It’s the end of reading week and, surprise, surprise, I’m doing some non-work reading. Specifically, I’m finally digging into a colleague’s recent book The Black & Tans: British Police and Auxiliaries in the Irish War of Independence.
It’s quite a good read, even for someone whose knowledge of modern Irish history comes and goes after the Gladstonian era. In many ways, it reminds me of Christopher Browning’s Ordinary Men: Reserve Police Battalion 101 and the Final Solution in Poland, not that the types of sources or particular situations are much the same, but insofar as both Browning and Leeson write with particular interest in how the situations put unique stress upon the men involved.
Black & Tans takes the conventional wisdom that the Royal Irish Constabulary was a motley group of thuggish WWI vets just looking to spill some blood and cause maximum mayhem (or, conversely, that they were the tools of thuggish English politicians determined to brutally oppress the Irish through terror tactics carried out by the police).
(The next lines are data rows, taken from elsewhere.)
Lemma keeps_lookup now owner id : keeps (lookup_repo cfg now owner id) refs_known.
Proof.
  apply act_keeps_get. intros w HI. destruct (w_repos w !! key owner id) as [r|] eqn:El; [apply keeps_ret; by apply (inv_repos _ HI) in El as (_ & _ & _ & ?)|].
  destruct (gs_Query _ _ now 1) as [|ann q] eqn:Eq; [apply keeps_fail|].
  assert (ann ∈ ann :: q) as Hin by apply list_elem_of_here. rewrite <-Eq in Hin. apply query_seen in Hin as (He & _ & Hk & Ha & _); [|done].
  apply containsInt_spec, list_elem_of_singleton in Hk. apply contains_spec, list_elem_of_singleton in Ha.
  eapply (act_keeps_bind _ _ (λ r, rp_Owner r = owner ∧ no_nul owner ∧ owner ≠ "" ∧ refs_known r)).
  { apply keeps_lift. intros r Hr. pose proof (parseRepository_Ok w now ann r HI He Hr) as Hres. destruct (rs_owner _ _ Hres) as [Hn Hne].
    assert (rp_Owner r = owner) as Eo by (rewrite (rs_announced _ _ Hres Hk); done). rewrite Eo in Hn, Hne. split_and!; [done..|by eapply resolved_known]. }
  intros r (Eo & Hn & Hne & Hknown).
  assert (rp_Owner (lookup_state cfg w now owner r (gs_Query (w_db w) (d_filter KIND_STATE id) now 8)) = owner ∧
          refs_known (lookup_state cfg w now owner r (gs_Query (w_db w) (d_filter KIND_STATE id) now 8))) as [Eo' Hknown'].
  { unfold lookup_state. destruct (List.find _ _) as [c|] eqn:Ef; [|done]. apply List.find_some in Ef as [Hc Eow]. apply list_elem_of_In in Hc.
    apply query_seen in Hc as (Hc & _); [|done]. destruct (parseRepository cfg w now c) as [s|] eqn:Ep; [|done]. apply String.eqb_eq in Eow.
    pose proof (parseRepository_Ok w now c s HI Hc Ep) as Hs. split; [done|]. intros _ Hk'. apply (resolved_known c s Hc Hs); [apply (rs_main _ _ Hs)|exact Hk']. }
  apply keeps_seq; [apply keeps_remember; split; [by exists id; rewrite Eo'|]; by rewrite Eo'|]. intros _. by apply keeps_ret.
Qed.

Lemma keeps_receive r lines g : keeps (receive_pack r lines g) quiet.
Proof.
  apply act_keeps_get. intros w HI. destruct (w_dirs w !! repoPath r) as [d|] eqn:Ed; [|apply keeps_fail].
  apply keeps_seq; [by apply keeps_lift|]. intros _. apply keeps_seq; [by apply keeps_on_dir|]. intros _.
  unfold post_receive. destruct (rd_pending d) as [text|] eqn:Ep; [|by apply keeps_ret]. destruct (cat_file g _); [|by apply keeps_ret].
  destruct (post_receive_ok _); [|by apply keeps_ret]. apply keeps_on_dir. intros Ha d' _.
  unfold repoPath in Ed. rewrite Ha in Ed. destruct (inv_dirs _ HI _ _ _ Ed) as [_ Hp]. rewrite Ep in Hp. split; [exact Hp|apply file_none].
Qed.

Lemma keeps_promoted r (delivered : bool) : refs_known r →
  keeps (if delivered then _ ← attempt (PromotePending cfg r); mret tt else mret tt) quiet.
Proof.
  intros Hr. destruct delivered; [|by apply keeps_ret]. apply keeps_seq; [|intros _; by apply keeps_ret].
  eapply keeps_weaken; [apply keeps_attempt, keeps_PromotePending, Hr|done].
Qed.
(** One span, given how to render the text inside it. *)
Definition render_span (inline : string → string) (refs : gmap string string) (s : span) : string :=
  if String.eqb (sp_kind s) "text" then HTMLEscapeString (sp_text s)
  else if String.eqb (sp_kind s) "code" then element_html "code" (HTMLEscapeString (sp_text s))
  else if contains ["em"; "strong"] (sp_kind s) then element_html (sp_kind s) (inline (sp_text s))
  else if String.eqb (sp_kind s) "wikilink" then
    anchor (wiki_href (sp_target s)) (inline (if String.eqb (sp_text s) "" then sp_target s else sp_text s))
  else if String.eqb (sp_kind s) "link" then anchor (safeHref (sp_target s)) (inline (sp_text s))
  else if String.eqb (sp_kind s) "reference" then
    anchor (match refs !! ToLower (sp_target s) with Some def => safeHref def | None => wiki_href (sp_target s) end)
      (inline (sp_text s))
  else "".

Fixpoint render_go (fuel : nat) (refs : gmap string string) (text : string) : string :=
  match fuel with
  | O => ""
  | S n => str_concat (render_span (render_go n refs) refs <$> inlineSpans text)
  end.
Definition renderInline (text : string) (refs : gmap string string) : string := render_go (S (String.length text)) refs text.

Definition row_html (refs : gmap string string) (cell : string) (row : list string) : string :=
  element_html "tr" (str_concat ((λ text, element_html cell (renderInline text refs)) <$> row)) +:+ nl.

Fixpoint rows_html (refs : gmap string string) (level i : nat) (rows : list (list string)) : string :=
  match rows with
  | [] => ""
  | row :: rest =>
    (if (i =? 0)%nat && (0 <? level)%nat then "<thead>" +:+ nl else "")
    +:+ (if (i =? level)%nat then (if (0 <? level)%nat then "</thead>" +:+ nl else "") +:+ "<tbody>" +:+ nl else "")
    +:+ row_html refs (if (i <? level)%nat then "th" else "td") row +:+ rows_html refs level (S i) rest
  end.

Definition render_block (custom : option (string → string → option string)) (refs : gmap string string) (b : block) : string :=
  if String.eqb (b_kind b) "def" then ""
  else if String.eqb (b_kind b) "pre" then
    match custom ≫= λ f, f (b_lang b) (TrimSuffix (b_text b) nl) with
    | Some html => html
    | None =>
      "<pre><code" +:+ (if String.eqb (b_lang b) "" then ""
                        else " data-lang=" +:+ str1 34 +:+ HTMLEscapeString (b_lang b) +:+ str1 34)
      +:+ ">" +:+ HTMLEscapeString (b_text b) +:+ "</code></pre>" +:+ nl
    end
  else if String.eqb (b_kind b) "heading" then
    element_html ("h" +:+ str1 (48 + Z.of_nat (b_level b))) (renderInline (b_text b) refs) +:+ nl
  else if contains ["ul"; "ol"] (b_kind b) then
    "<" +:+ b_kind b +:+ ">" +:+ nl
    +:+ str_concat ((λ item, element_html "li" (renderInline item refs) +:+ nl) <$> b_items b)
    +:+ "</" +:+ b_kind b +:+ ">" +:+ nl
  else if String.eqb (b_kind b) "table" then
    "<table>" +:+ nl +:+ rows_html refs (b_level b) 0 (b_rows b)
    +:+ (if (List.length (b_rows b) <=? b_level b)%nat then "</thead>" else "</tbody>") +:+ nl +:+ "</table>" +:+ nl
  else element_html "p" (renderInline (b_text b) refs) +:+ nl.

Definition RenderHTMLWith (content : string) (custom : option (string → string → option string)) : string :=
  str_concat (render_block custom (definitions content) <$> blocks content).
Definition RenderHTML (content : string) : string := RenderHTMLWith content None.
End Wiki.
His argument, is that it wasn’t a fatal flaw in the people but that the situation of trying to enforce impossible police directives in what was constantly hostile territory where the Black & Tans found themselves virtually under siege (and their challengers vice versa).
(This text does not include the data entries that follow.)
Lemma Links_exact_witness :
  (∀ l : list (string * string), reverse l ≡ₚ l) ∧
  NoDup (Links reverse "[[Kelp]] [o][] [[kelp]]") ∧ Links reverse "[[Kelp]] [o][] [[kelp]]" = ["kelp"; "o"].
Proof.
  split; [apply reverse_Permutation|]. split; [|vm_compute; reflexivity].
  apply (Links_exact reverse "[[Kelp]] [o][] [[kelp]]"). apply reverse_Permutation.
Defined.

Lemma Normalize_canonical_witness :
  Normalize (Normalize "The  Sea_Otter's") = Normalize "The  Sea_Otter's" ∧ Normalize "The  Sea_Otter's" = "the-sea-otters".
Proof.
  split; [|vm_compute; reflexivity].
  destruct (Normalize_canonical "The  Sea_Otter's") as (out & _ & _ & _ & _ & _ & H). exact H.
Defined.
You come to see this argument emerging early on. Dr. Leeson’s not in any way an apologist for the forces, but he’s a dab hand with archival sources and elegant argumentation. I’m just over 100 pages into the book now and have a hard time putting it down as I’m encouraged to read just one more section as I learn about the Auxiliaries and their somewhat chequered as well as occasionally inglorious pasts.
I’m proud to call him a colleague and recommend the book which comes out in paperback next month.